DATA UNDER STUDY>
(** [self.clients.add(websocket)]. *)
Definition clients_add (ws : websocket) : M unit :=
  fun w => (Ok tt, {| clients := set_add Nat.eq_dec (ws_id ws) (clients w);
                      ticks := ticks w; trace := trace w |}).

(** [self.clients.remove(websocket)], which raises [KeyError] for an element
    that is not in the set. *)
Definition clients_remove (ws : websocket) : M unit :=
  fun w =>
    if set_mem Nat.eq_dec (ws_id ws) (clients w)
    then (Ok tt, {| clients := set_remove Nat.eq_dec (ws_id ws) (clients w);
                    ticks := ticks w; trace := trace w |})
    else (Raise (key_error "websocket"), w).

Definition handler (self : WebSocketChat) (ws : websocket) (path : string)
    : M unit :=
  clients_add ws ;;
  finally
    (try_except (receive self ws (inbox ws)) is_ConnectionClosed
       (fun e => emit (Print ("Connection closed: " ++ exn_msg e)%string)))
    (clients_remove ws).

End Program.

(** ** The script

    The block under [if __name__ == "__main__"], from the parsed arguments
    on.  [websockets.serve] and [server.wait_closed] belong to the library
    and are taken as they come. *)
Section Script.
Context {NUM : PyNumber} {TXT : PyText}.
Variable E : env.
Variable server : Type.
Variable serve : (websocket -> string -> M unit) -> string -> Z -> M server.
Variable wait_closed : server -> M unit.

(** Lines 100 to 102. *)
Definition start (self : WebSocketChat) : M unit :=
  srv <- serve (handler E self) "localhost" 8765 ;;
  wait_closed srv.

EXERCISE> With the line containing "Variable E : env." as the first and the final line of the entries above as the last, write out that span exactly and nothing more.

SOLUTION>
Variable E : env.
Variable server : Type.
Variable serve : (websocket -> string -> M unit) -> string -> Z -> M server.
Variable wait_closed : server -> M unit.

(** Lines 100 to 102. *)
Definition start (self : WebSocketChat) : M unit :=
  srv <- serve (handler E self) "localhost" 8765 ;;
  wait_closed srv.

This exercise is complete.